▶ TRY IT: State how many lines in the entries below hold the string "under", and give nothing besides that number.

Stored data entries:
Lemma validate_id_column_run (df : DataFrame) (c : string) (n : Z) (s : list value) :
  series df c = Ok s ->
  validate_id_column c n df
  = (df, if existsb (fun v => isnull v || is_empty_str v) s
         then Raise (ValueError (NullOrEmptyId c))
         else if existsb (fun x => (str_len x >? n)%Z) s
         then Raise (ValueError (ExceedsLength c n))
         else if existsb (fun x => (str_len x <? n)%Z) s
         then Raise (ValueError (BelowLength c n))
         else Ok tt).
Proof.
  intros Hs. unfold validate_id_column, mbind, get_frame, lift, raise, ret.
  rewrite (series_has_column _ _ _ Hs), Hs. simpl.
  rewrite !existsb_id_map.
  destruct (existsb (fun v => isnull v || is_empty_str v) s); [reflexivity |].
  destruct (existsb (fun x => (str_len x >? n)%Z) s); [reflexivity |].
  now destruct (existsb (fun x => (str_len x <? n)%Z) s).
Qed.

Lemma validate_column_types_float_run (df : DataFrame) (c : string) (s : list value) :
  wf_frame df -> series df c = Ok s ->
  validate_column_types c "float" df
  = (set_series df c (fillna0 s),
     if forallb (fun v => negb (to_numeric_isnull v)) (fillna0 s)
     then Ok tt else Raise (ValueError (NonFloat c))).
Proof.
  intros Hwf Hs.
  unfold validate_column_types, mbind, get_frame, put_frame, lift, raise, ret.
  rewrite (series_has_column _ _ _ Hs), Hs. simpl.
  rewrite (series_set_series df c s (fillna0 s) Hwf Hs)
    by (rewrite fillna0_length; eapply series_length; eassumption).
  now destruct (forallb (fun v => negb (to_numeric_isnull v)) (fillna0 s)).
Qed.
(** X6 (where the domain to analyse comes from).  In the domain-analysis
    handler a value under "domain" wins over "prompt"; without "domain"
    the value under "prompt" is analysed; without both, "example.com".
    A "domain" that is [None] is not replaced by the prompt: the handler
    then analyses "example.com", whatever "prompt" holds. *)
Theorem domain_precedence
        (run : DomainAnalyzer.Runner) (d : list (string * value)) (context : value) :
  (forall v, lookup "domain" d = Some v ->
             DomainAnalyzer.agent_invocation run (VDict d) context
             = DomainAnalyzer.agent_invocation run (VDict [("domain", v)]) context) /\
  (forall p, lookup "domain" d = None -> lookup "prompt" d = Some p ->
             DomainAnalyzer.agent_invocation run (VDict d) context
             = DomainAnalyzer.agent_invocation run (VDict [("domain", p)]) context) /\
  (lookup "domain" d = None -> lookup "prompt" d = None ->
   DomainAnalyzer.agent_invocation run (VDict d) context
   = DomainAnalyzer.agent_invocation run (VDict [("domain", VStr "example.com")]) context) /\
  (lookup "domain" d = Some VNone ->
   DomainAnalyzer.agent_invocation run (VDict d) context
   = DomainAnalyzer.agent_invocation run (VDict [("domain", VStr "example.com")]) context).
Proof.
  unfold DomainAnalyzer.agent_invocation. rewrite !da_adapt_dict.
  unfold da_adapted, dict_get. cbn [lookup String.eqb Ascii.eqb Bool.eqb].
  repeat split.
  - intros v ->. reflexivity.
  - intros p -> ->. reflexivity.
  - intros -> ->. reflexivity.
  - intros ->. reflexivity.
Qed.

Lemma domain_precedence_witness :
  DomainAnalyzer.agent_invocation broken_runner
    (VDict [("prompt", VStr "tea.example"); ("domain", VNone)]) VNone
  = DomainAnalyzer.agent_invocation broken_runner
      (VDict [("domain", VStr "example.com")]) VNone.
Proof.
  apply (proj2 (proj2 (proj2 (domain_precedence broken_runner
           [("prompt", VStr "tea.example"); ("domain", VNone)] VNone)))).
  reflexivity.
Defined.

(** X7 (the test for "sustainable" decides nothing).  The topic
    extraction of the content generator gives the same topics as the
    extraction that tests for "ai" or "artificial intelligence" and then
    for "green" alone: a text with the word "sustainable" has the letters
    "ai" and never reaches the second test. *)
Theorem sustainable_test_is_dead (t : string) :
  ContentGenerator.topics_of_prompt (VStr t)
  = Ok (if contains "ai" (lower_str t) || contains "artificial intelligence" (lower_str t)
        then VList [VStr "artificial intelligence"]
        else if contains "green" (lower_str t) then VList [VStr "sustainable technology"]
        else VList [VStr "technology"; VStr "innovation"]).
Proof. apply topics_without_sustainable. Qed.

(** X8 (the word "sustainable" gives the AI topic).  For a mapping
    payload without both "topics" and "platform" whose fallback text is a
    string with the word "sustainable", in any letter case, the request
    has the topics ["artificial intelligence"] and the platform
    "reddit". *)
Theorem sustainable_word_gives_ai (d : list (string * value)) (t : string) :
  dict_has "topics" d && dict_has "platform" d = false ->
  fallback_text d = VStr t ->
  contains "sustainable" (lower_str t) = true ->
  ContentGenerator.content_data_of (VDict d)
  = Ok (VDict [("topics", VList [VStr "artificial intelligence"]);
               ("platform", VStr "reddit")]).
Proof.
  intros Hkeys Htext Hs.
  rewrite (cg_adapt_prompt d Hkeys), Htext, (topics_sustainable_word t Hs). reflexivity.
Qed.

Lemma sustainable_word_gives_ai_witness :
  ContentGenerator.content_data_of (VDict [("prompt", VStr "Sustainable farming")])
  = Ok (VDict [("topics", VList [VStr "artificial intelligence"]);
               ("platform", VStr "reddit")]).
Proof.
  apply (sustainable_word_gives_ai [("prompt", VStr "Sustainable farming")]
           "Sustainable farming"); reflexivity.
Defined.

(** X9 (the topic extraction ignores letter case).  Two texts with the
    same lowercase form give the same topics, and a text gives the same
    topics as its lowercase form. *)
Theorem topic_extraction_ignores_case (t : string) :
  (forall t', lower_str t' = lower_str t ->
              ContentGenerator.topics_of_prompt (VStr t')
              = ContentGenerator.topics_of_prompt (VStr t)) /\
  ContentGenerator.topics_of_prompt (VStr (lower_str t))
  = ContentGenerator.topics_of_prompt (VStr t).
Proof.
  assert (H : forall t', lower_str t' = lower_str t ->
                         ContentGenerator.topics_of_prompt (VStr t')
                         = ContentGenerator.topics_of_prompt (VStr t)).
  { intros t' E. unfold ContentGenerator.topics_of_prompt. cbn [lower bind]. now rewrite E. }
  split; [exact H|]. apply H, lower_str_twice.
Qed.

Lemma topic_extraction_ignores_case_witness :
  ContentGenerator.topics_of_prompt (VStr "GREEN Energy")
  = ContentGenerator.topics_of_prompt (VStr "green energy").
Proof.
  apply (proj1 (topic_extraction_ignores_case "green energy") "GREEN Energy").
  reflexivity.
Defined.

▶ REPLY: 2